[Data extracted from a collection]

(** * Intent-to-NetworkPolicy compiler: a shallow embedding of
      [backend/policy_generator.py] and the properties of its output.

    The Python class [PolicyGenerator] is embedded function by function.
    Dictionaries whose keys are fixed by the code become records; a key
    that may be missing is an [option] field, and a value that may be
    Python's [None] is a [nullable].  Dictionaries used as ordered maps
    ([rules_by_dest], [egress_by_source]) are association lists in
    insertion order.  Exceptions are values of [exn]; the wall clock read
    by [datetime.now()] and the attribute [self.generated_policies] are
    threaded through a small state-and-exception monad. *)

From Stdlib Require Import Ascii String List ZArith Bool Arith Lia DecimalString.
From Stdlib Require Import Sorted Permutation.
Import ListNotations.
Local Open Scope string_scope.
Local Open Scope list_scope.

Set Implicit Arguments.

(* ================================================================= *)
(** ** Python values and primitives *)

Module Py.

(** A value that is either [None] or a proper value of type [A]. *)
Inductive nullable (A : Type) : Type :=
| PyNone : nullable A
| Is (a : A) : nullable A.
Arguments PyNone {A}.

(** The two exceptions the generator can raise. *)
Inductive exn : Type :=
| KeyError (key : string)
| TypeError (msg : string).

Definition result (A : Type) : Type := (exn + A)%type.

(** [d.get(k, default)], the field holding the entry of key [k]. *)
Definition get {V : Type} (field : option V) (default : V) : V :=
  match field with
  | Some v => v
  | None => default
  end.

(** [d.get(k)]: [None] when the key is missing. *)
Definition get_none {V : Type} (field : option (nullable V)) : nullable V :=
  get field PyNone.

(** [d[k]]: raises [KeyError] when the key is missing. *)
Definition item {V : Type} (key : string) (field : option V) : result V :=
  match field with
  | Some v => inr v
  | None => inl (KeyError key)
  end.

(** [k in d]. *)
Definition contains {V : Type} (field : option V) : bool :=
  match field with
  | Some _ => true
  | None => false
  end.

(** Truth value of a list-or-None: [None] and [[]] are falsy. *)
Definition truthy {A : Type} (v : nullable (list A)) : bool :=
  match v with
  | Is (_ :: _) => true
  | _ => false
  end.

(** [a == b] on values that are strings or [None]. *)
Definition str_eqb (a b : nullable string) : bool :=
  match a, b with
  | PyNone, PyNone => true
  | Is x, Is y => String.eqb x y
  | _, _ => false
  end.

(** [str(i)] for a non-negative integer. *)
Definition str_of_nat (i : nat) : string :=
  NilZero.string_of_uint (Nat.to_uint i).

(** [sep.join(parts)]. *)
Definition join (sep : string) (parts : list string) : string :=
  String.concat sep parts.

Definition not_iterable : exn :=
  TypeError "'NoneType' object is not iterable".

End Py.
Import Py.

(* ================================================================= *)
(** ** The input: intents and rules *)

(** One entry of [intent["rules"]].  Keys: "from", "to", "ports",
    "protocols", "namespace".  [backend/main.py] declares
    [ports : Optional[List[int]]], [protocols : Optional[List[str]]] and
    [namespace : Optional[str]], so these three may also hold [None]. *)
Record ServiceRule : Type := {
  r_from : option string;
  r_to : option string;
  r_ports : option (nullable (list Z));
  r_protocols : option (nullable (list string));
  r_namespace : option (nullable string)
}.

(** The intent dictionary.  Keys: "name", "namespace", "rules". *)
Record Intent : Type := {
  i_name : option string;
  i_namespace : option (nullable string);
  i_rules : option (list ServiceRule)
}.

(* ================================================================= *)
(** ** [validate_intent] *)

Record ValidationResult : Type := {
  valid : bool;
  errors : list string;
  warnings : list string
}.

(** [not intent.get("rules")]: the key is missing or the list is empty. *)
Definition rules_falsy (intent : Intent) : bool :=
  match i_rules intent with
  | Some (_ :: _) => false
  | _ => true
  end.

(** [rule.get("from") == rule.get("to")]; two missing keys compare equal. *)
Definition same_endpoints (rule : ServiceRule) : bool :=
  match r_from rule, r_to rule with
  | None, None => true
  | Some a, Some b => String.eqb a b
  | _, _ => false
  end.

(** The body of the loop [for i, rule in enumerate(...)], as the pair of
    messages it appends to [errors] and to [warnings]. *)
Definition validate_rule (i : nat) (rule : ServiceRule)
  : list string * list string :=
  ((if contains (r_from rule) then []
    else [("Rule " ++ str_of_nat i ++ ": Missing 'from' field")%string])
   ++
   (if contains (r_to rule) then []
    else [("Rule " ++ str_of_nat i ++ ": Missing 'to' field")%string]),
   if same_endpoints rule
   then [("Rule " ++ str_of_nat i
          ++ ": Source and destination are the same")%string]
   else []).

Fixpoint validate_rules (i : nat) (rules : list ServiceRule)
         (errs warns : list string) : list string * list string :=
  match rules with
  | [] => (errs, warns)
  | rule :: rest =>
      let '(e, w) := validate_rule i rule in
      validate_rules (S i) rest (errs ++ e) (warns ++ w)
  end.

Definition validate_intent (intent : Intent) : ValidationResult :=
  let errs := if contains (i_rules intent) then []
              else ["Missing 'rules' field in intent"] in
  let warns := if rules_falsy intent
               then ["No rules defined in intent"] else [] in
  let '(errs, warns) := validate_rules 0 (get (i_rules intent) []) errs warns in
  {| valid := Nat.eqb (List.length errs) 0;
     errors := errs;
     warnings := warns |}.

(* ================================================================= *)
(** ** The output: NetworkPolicy manifests *)

(** [{"port": p, "protocol": proto}]. *)
Record PortSpec : Type := {
  port : Z;
  protocol : string
}.

(** A peer selector:
    [{"podSelector": {"matchLabels": {"app": s}}}], with the optional
    entry ["namespaceSelector": {"matchLabels": {"name": ns}}].  The field
    is [None] when the key is missing. *)
Record PeerSelector : Type := {
  peer_app : string;
  namespaceSelector : option (nullable string)
}.

(** One element of [spec["ingress"]] or [spec["egress"]].  [peers] is the
    list under the key "from" (ingress) or "to" (egress); [ports] is
    [None] when the entry has no "ports" key. *)
Record RuleEntry : Type := {
  peers : list PeerSelector;
  ports : option (list PortSpec)
}.

Record Metadata : Type := {
  name : string;
  namespace : nullable string;
  labels : list (string * string);
  annotations : list (string * string)
}.

(** [podSelector] is [None] for the empty selector [{}] and [Some s] for
    [{"matchLabels": {"app": s}}]; [ingress] and [egress] are [None] when
    the key is missing. *)
Record Spec : Type := {
  podSelector : option string;
  policyTypes : list string;
  ingress : option (list RuleEntry);
  egress : option (list RuleEntry)
}.

Record Manifest : Type := {
  apiVersion : string;
  kind : string;
  metadata : Metadata;
  spec : Spec
}.

(* ================================================================= *)
(** ** State and exceptions *)

(** What a call can observe and change besides its arguments: the
    successive readings of [datetime.now().isoformat()] and the attribute
    [self.generated_policies]. *)
Record World : Type := {
  clock : nat -> string;
  generated_policies : list Manifest
}.

Definition M (A : Type) : Type := World -> result A * World.

Definition ret {A : Type} (a : A) : M A := fun w => (inr a, w).

Definition bind {A B : Type} (m : M A) (k : A -> M B) : M B :=
  fun w =>
    match m w with
    | (inl e, w') => (inl e, w')
    | (inr a, w') => k a w'
    end.

(** A computation that only raises or returns. *)
Definition lift {A : Type} (r : result A) : M A := fun w => (r, w).

Declare Scope py_scope.
Delimit Scope py_scope with py.
Notation "x <- m ;; k" := (bind m (fun x => k))
  (at level 100, m at next level, right associativity) : py_scope.
Local Open Scope py_scope.
(** [includes] is the substring test. *)
Lemma includes_substring sub s :
  includes sub s = true ↔ ∃ pre post, s = pre +:+ sub +:+ post.
Proof.
  induction s as [|c s IH]; simpl.
  - rewrite orb_false_r, startsWith_app. split.
    + intros [post ->]. by exists "", post.
    + intros ([|? pre] & post & Hs); [by exists post | done].
  - rewrite orb_true_iff, startsWith_app, IH. split.
    + intros [[post ->] | (pre & post & ->)].
      * by exists "", post.
      * by exists (String c pre), post.
    + intros ([|c' pre] & post & Hs).
      * left. by exists post.
      * right. rewrite append_cons in Hs. injection Hs as -> ->. by exists pre, post.
Qed.

Lemma includes_empty s : includes "" s = true.
Proof. apply includes_substring. by exists "", s. Qed.

End includes_facts.

Section visible_facts.

Context `{!Engine}.

Implicit Types (s : State) (ele : Sheet).

(** A row is on screen when its name contains the keyword, both taken in
    lower case. *)
Lemma elem_of_tableListWithSearch s ele :
  ele ∈ tableListWithSearch s ↔
  ele ∈ tableList s ∧
  ∃ pre post, toLowerCase (tableName ele) = pre +:+ toLowerCase (keywords s) +:+ post.
Proof.
  unfold tableListWithSearch. simpl.
  destruct (String.eqb_spec (keywords s) "") as [->|Hk]; simpl.
  - split; [|tauto]. intros Hele. split; [done|].
    rewrite (toLowerCase_ascii "") by done.
    by exists "", (toLowerCase (tableName ele)).
  - rewrite list_elem_of_filter, Is_true_true, includes_substring. tauto.
Qed.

Your task: In the records above, find the line with "kind : string;"; write out exactly that line and each one after it, stopping after the line with "by exists post.".

Completed task:
  kind : string;
  metadata : Metadata;
  spec : Spec
}.

(* ================================================================= *)
(** ** State and exceptions *)

(** What a call can observe and change besides its arguments: the
    successive readings of [datetime.now().isoformat()] and the attribute
    [self.generated_policies]. *)
Record World : Type := {
  clock : nat -> string;
  generated_policies : list Manifest
}.

Definition M (A : Type) : Type := World -> result A * World.

Definition ret {A : Type} (a : A) : M A := fun w => (inr a, w).

Definition bind {A B : Type} (m : M A) (k : A -> M B) : M B :=
  fun w =>
    match m w with
    | (inl e, w') => (inl e, w')
    | (inr a, w') => k a w'
    end.

(** A computation that only raises or returns. *)
Definition lift {A : Type} (r : result A) : M A := fun w => (r, w).

Declare Scope py_scope.
Delimit Scope py_scope with py.
Notation "x <- m ;; k" := (bind m (fun x => k))
  (at level 100, m at next level, right associativity) : py_scope.
Local Open Scope py_scope.
(** [includes] is the substring test. *)
Lemma includes_substring sub s :
  includes sub s = true ↔ ∃ pre post, s = pre +:+ sub +:+ post.
Proof.
  induction s as [|c s IH]; simpl.
  - rewrite orb_false_r, startsWith_app. split.
    + intros [post ->]. by exists "", post.
    + intros ([|? pre] & post & Hs); [by exists post | done].
  - rewrite orb_true_iff, startsWith_app, IH. split.
    + intros [[post ->] | (pre & post & ->)].
      * by exists "", post.
      * by exists (String c pre), post.
    + intros ([|c' pre] & post & Hs).
      * left. by exists post.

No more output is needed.